(** The files a walk reports are regular files of directories that are no
    Git trees and that the walk reaches through directories that are no
    Git trees. *)
Lemma gitree_reports (d : dir) :
  forall dirname st,
    outcome (reported_from dirname d) st (gitree dirname d st).
Proof.
  induction d as [|ents IH] using dir_ind; intros dirname st.
  - simpl. exists [], "gitree: opendir failed".
    split; [|split; [constructor|]].
    + apply advances_emit; reflexivity.
    + unfold fatal. tauto.
  - assert (Hchk : advances st (emit (Checking dirname) st)
                            [Checking dirname])
      by (apply advances_emit; reflexivity).
    destruct (scan_ok ents) eqn:Hs.
    + destruct (is_git_tree ents) eqn:Hr.
      * destruct (gitree_root_report dirname ents st Hs Hr)
          as (st' & -> & Ha).
        simpl. eexists. split; [exact Ha|].
        apply no_stray_reported. rewrite !filter_app.
        now rewrite name_warnings_no_stray, layout_warnings_no_stray.
      * rewrite gitree_non_root by assumption.
        eapply outcome_after.
        -- eapply advances_trans; [exact Hchk|].
           apply (report_files_advances dirname
                    (subfile (scanned dirname ents))).
        -- rewrite stray_warnings_scanned. apply Forall_app. split.
           ++ now repeat constructor.
           ++ unfold stray_warnings.
              destruct (in_exception_list dirname); [constructor|].
              apply Forall_forall. intros ev Hev.
              apply in_map_iff in Hev. destruct Hev as (e & <- & He).
              simpl. exists ents. repeat split; try assumption.
              ** constructor.
              ** now apply in_map.
        -- apply gitree_each_ok. unfold subdir_calls.
           apply Forall_forall. intros c Hc.
           apply in_map_iff in Hc. destruct Hc as (e & <- & He).
           apply filter_In in He. destruct He as [Hin He].
           cbn [fst snd]. intros s.
           eapply outcome_weaken;
             [|exact (proj1 (Forall_forall _ _) IH e Hin _ s)].
           intros [] Hev; try exact I. simpl in *.
           destruct Hev as (l & Hen & Hl).
           exists l. split; [|exact Hl].
           now apply (enters_child dirname ents e).
    + destruct (gitree_fatal dirname ents st Hs) as (c & msg & -> & Hk).
      simpl. exists [Checking dirname], msg. split; [|split].
      * eapply advances_trans; [exact Hchk|].
        apply advances_emit; reflexivity.
      * now repeat constructor.
      * unfold fatal. tauto.
Qed.

(** C5.  In a directory that is no Git tree, each regular file of the
    listing gives one warning "not in a git tree" and one step of the
    counter, unless the path of the directory is in the exception list,
    and then none does; nothing else a walk from there writes is a warning
    about a file of this directory.  A walk that starts at a Git tree
    writes no such warning at all and leaves the counter as it is.  And in
    any walk, a file that is reported is a regular file of a directory
    that is no Git tree and that the walk has reached through directories
    that are no Git trees: nothing below a Git tree is reported. *)
Theorem stray_files (dirname : string) (ents : list dirent) (st : state) :
  outcome (reported_from dirname (Dir ents)) st
          (gitree dirname (Dir ents) st)
  /\ (scan_ok ents = true -> is_git_tree ents = false ->
      exists st' evs,
        (gitree dirname (Dir ents) st = Ret st'
         \/ exists status, gitree dirname (Dir ents) st = Exit status st')
        /\ advances st st' evs
        /\ filter (is_stray_of dirname) evs
           = (if in_exception_list dirname then []
              else map (fun e => NotInGit dirname (d_name e))
                       (filter is_subfile ents))
        /\ sum_not_in_git st' = sum_not_in_git st + count is_stray evs)
  /\ (scan_ok ents = true -> is_git_tree ents = true ->
      exists st' evs,
        gitree dirname (Dir ents) st = Ret st'
        /\ advances st st' evs
        /\ filter is_stray evs = []
        /\ sum_not_in_git st' = sum_not_in_git st).
Proof.
  split; [apply gitree_reports|]. split; intros Hs Hr.
  - destruct (gitree_non_root_report dirname ents st Hs Hr)
      as (st' & evs & Hg & Ha & Hf).
    exists st'. eexists. split; [exact Hg|]. split; [exact Ha|]. split.
    + rewrite !filter_app, Hf, app_nil_r. cbn [filter is_stray_of app].
      apply filter_stray_of_warnings.
    + apply Ha.
  - destruct (gitree_root_report dirname ents st Hs Hr) as (st' & Hg & Ha).
    assert (Hf : filter is_stray
                   ([Checking dirname] ++ name_warnings dirname
                    ++ layout_warnings dirname ents) = []).
    { rewrite !filter_app, name_warnings_no_stray, layout_warnings_no_stray.
      reflexivity. }
    exists st'. eexists. split; [exact Hg|]. split; [exact Ha|].
    split; [exact Hf|].
    destruct Ha as (_ & _ & _ & _ & Hc). rewrite Hc. unfold count.
    rewrite Hf. simpl. lia.
Qed.
(** * Checkpointed note pipeline: checkpoint manager and OpenAI retry client

    A shallow embedding of these parts of the repository:

    - [utils/checkpoint.ts] (class [CheckpointManager]) together with the
      JSON file helpers of [utils/json.ts] it persists through, and the
      directory helpers of [utils/fileManager.ts] and [utils/paths.ts];
    - [services/openai.ts] (class [OpenAIService]): the token-per-minute
      rate limiter, the exponential-backoff retry loop and the five
      request methods built on them;
    - [formatDuration] of [utils/progress.ts].

    JavaScript objects that the code mutates in place are modelled by
    explicit state passing; [async] functions are run to completion in
    program order (each [await] is a sequence point); a thrown exception is
    the [Throws] outcome of a computation. *)

From Stdlib Require Import ZArith QArith Qround Lia Ascii.
From stdpp Require Import gmap strings list pretty.

Open Scope Z_scope.
Open Scope string_scope.

(** ** Exceptions and outcomes *)

(** The error classes the modelled code throws or receives. *)
Inductive JsError : Type :=
  | Error (message : string)
  | JSONFileError (message : string)
  | TypeError (message : string)
  | SyntaxError (message : string)
  | PathError (message : string)
  | ENOENT (message : string)
  | EISDIR (message : string).

(** [error.message] *)
Definition message (e : JsError) : string :=
  match e with
  | Error m | JSONFileError m | TypeError m | SyntaxError m | PathError m
  | ENOENT m | EISDIR m => m
  end.

(** [error instanceof JSONFileError] *)
Definition instanceof_JSONFileError (e : JsError) : bool :=
  match e with JSONFileError _ => true | _ => false end.

Inductive Outcome (A : Type) : Type :=
  | Returns (a : A)
  | Throws (e : JsError).
Arguments Returns {A} a.
Arguments Throws {A} e.

Definition threw {A} (o : Outcome A) : bool :=
  match o with Throws _ => true | Returns _ => false end.

(** A computation over a state [S]: it ends by returning or throwing, and
    in both cases leaves a state behind (mutations made before a [throw]
    are not undone). *)
Definition Comp (S A : Type) : Type := S -> Outcome A * S.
★ ★ ★
_What you are asked to do_:
Each line above that carries the string "Hchk" has to be returned.

_Output below_:
  - assert (Hchk : advances st (emit (Checking dirname) st)
        -- eapply advances_trans; [exact Hchk|].
      * eapply advances_trans; [exact Hchk|].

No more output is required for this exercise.